[Data extracted from a collection]
Lemma numbered_find data ts i t : is_numbered data ts -> Z.of_nat (length ts) <= 2 ^ 15 -> ts !! i = Some t ->
  exists k, np_tree_find_int data (Z.of_nat i) = Some (k, np_treeval_new_tree t).
Proof.
  intros (Hwf & Hm & E) Hl Hi. pose proof (lookup_lt_Some _ _ _ Hi).
  pose proof (find_spec (K_int 0) data (V_i (Z.of_nat i)) Hwf ltac:(cbn; lia)) as F. unfold np_tree_find_int.
  assert (to_map (rbh_root data) !! rank (V_i (Z.of_nat i)) = Some (np_treeval_new_tree t)) as Fm.
  { unfold to_map. apply elem_of_list_to_map_1; [apply (ordered_nodup (K_int 0)), Hwf|].
    apply list_elem_of_fmap. exists (mk_key (V_i (Z.of_nat i)), np_treeval_new_tree t). split; [done|].
    rewrite E. apply list_elem_of_lookup. exists i. unfold numbered. by rewrite list_lookup_imap, Hi. }
  rewrite Fm in F. destruct (RB_FIND _ _) as [[k v]|]; [|done]. injection F as ->. by exists k.
Qed.

Lemma numbered_size data ts : is_numbered data ts -> Z.of_nat (length ts) <= 2 ^ 15 -> u16 (t_size data) = Z.of_nat (length ts).
Proof.
  intros (Hwf & _ & E) Hl. rewrite (wf_size _ _ Hwf), E. unfold numbered. rewrite length_imap, u64_id by (unfold in_u; lia).
  apply u16_id. unfold in_u. lia.
Qed.

(** A list of keys: those without a node are passed over. *)
Inductive all_tellable : list key_with_node -> list np_node_t -> Prop :=
| tell_nobody : all_tellable [] []
| tell_nothing kn kns ns : key_node kn = None -> all_tellable kns ns -> all_tellable (kn :: kns) ns
| tell_one kn n ip pt kns ns : tellable kn n ip pt -> all_tellable kns ns -> all_tellable (kn :: kns) (heard kn n ip pt :: ns).

Lemma peers_encoded kns ns data ts old : all_tellable kns ns -> Z.of_nat (length ts + length ns) <= 2 ^ 15 -> is_numbered data ts ->
  Forall2 (fun t n => _np_node_decode_from_jrb printed bits_flt new_node t = Ok (Some n)) ts old ->
  exists data' ts', foldM (encode_next flt_bits false) kns (data, Z.of_nat (length ts)) = Ok (data', Z.of_nat (length ts')) /\
    is_numbered data' ts' /\
    Forall2 (fun t n => _np_node_decode_from_jrb printed bits_flt new_node t = Ok (Some n)) ts' (old ++ ns).
Proof.
  intros Hk. revert data ts old. induction Hk as [|kn kns ns Hn Hk IH|kn n ip pt kns ns Ht Hk IH]; intros data ts old Hl Hd Ho.
  - exists data, ts. by rewrite app_nil_r.
  - cbn [foldM encode_next]. rewrite Hn, bind_ok. by apply IH.
  - cbn [foldM encode_next length] in *. rewrite (tell_node _ _ _ _ Ht).
    destruct (node_tree_travels kn n ip pt Ht) as (t & -> & Hv & Hdec). rewrite bind_ok.
    destruct (numbered_add data ts t Hd ltac:(lia) Hv) as (data' & -> & Hd'). rewrite !bind_ok.
    rewrite u16_id by (unfold in_u; lia). destruct (IH data' (ts ++ [t]) (old ++ [heard kn n ip pt])) as (d & ts' & E & Hd'' & Hf).
    + rewrite length_app. cbn [length]. lia.
    + done.
    + apply Forall2_app; [done|]. by constructor.
    + exists d, ts'. rewrite length_app in E. cbn [length] in E. replace (Z.of_nat (length ts) + 1) with (Z.of_nat (length ts + 1)) by lia.
      rewrite E. split; [done|]. split; [done|]. by rewrite <-app_assoc in Hf.
Qed.

Lemma peers_decoded data ts ns k : is_numbered data ts -> Z.of_nat (length ts) <= 2 ^ 15 -> (k <= length ts)%nat ->
  Forall2 (fun t n => _np_node_decode_from_jrb printed bits_flt new_node t = Ok (Some n)) ts ns ->
  foldM (decode_next printed bits_flt new_node data) (List.seq 0 k) [] = Ok (take k ns).
Proof.
  intros Hd Hl Hk Hf. induction k as [|k IH]; [done|]. rewrite seq_S, foldM_snoc, IH, bind_ok by lia. cbn [Nat.add].
  destruct (lookup_lt_is_Some_2 ts k ltac:(lia)) as (t & Et). destruct (Forall2_lookup_l _ _ _ _ _ Hf Et) as (n & En & Dn).
  unfold decode_next. destruct (numbered_find data ts k t Hd Hl Et) as (key & ->). cbn [snd value np_treeval_new_tree].
  rewrite Dn, bind_ok. by rewrite (take_S_r _ _ _ En).
Qed.

(** What a node tells others about its peers is what they hear: the list of the keys
    that have a node, encoded as one tree, decodes to nodes with the same keys,
    protocols, addresses and ports in the same order, and the announced number is theirs. *)
Theorem peers_told_are_heard kns ns : all_tellable kns ns -> Z.of_nat (length ns) <= 2 ^ 15 ->
  exists data, _np_node_encode_multiple_to_jrb flt_bits np_tree_create kns false = Ok (data, Z.of_nat (length ns)) /\
    _np_node_decode_multiple_from_jrb printed bits_flt new_node data = Ok ns.
Proof.
  intros Hk Hl. destruct (peers_encoded kns ns np_tree_create [] [] Hk Hl) as (data & ts & E & Hd & Hf); [|constructor|].
  { split; [apply (create_wf (K_int 0) false)|done]. }
  cbn [app] in Hf. pose proof (Forall2_length _ _ _ Hf) as Hlen. exists data. rewrite <-Hlen in *. split; [exact E|].
  unfold _np_node_decode_multiple_from_jrb. rewrite (numbered_size data ts Hd), Nat2Z.id by lia.
  rewrite (peers_decoded data ts ns) by done. by rewrite Hlen, firstn_all.
Qed.

End Peers.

TASK TO CARRY OUT
Taking the entries above, restate exactly those lines that fall between the line with "that have a" and the line with "Theorem peers_told_are_heard kns", keeping both of those lines too.

FINISHED TASK
    that have a node, encoded as one tree, decodes to nodes with the same keys,
    protocols, addresses and ports in the same order, and the announced number is theirs. *)
Theorem peers_told_are_heard kns ns : all_tellable kns ns -> Z.of_nat (length ns) <= 2 ^ 15 ->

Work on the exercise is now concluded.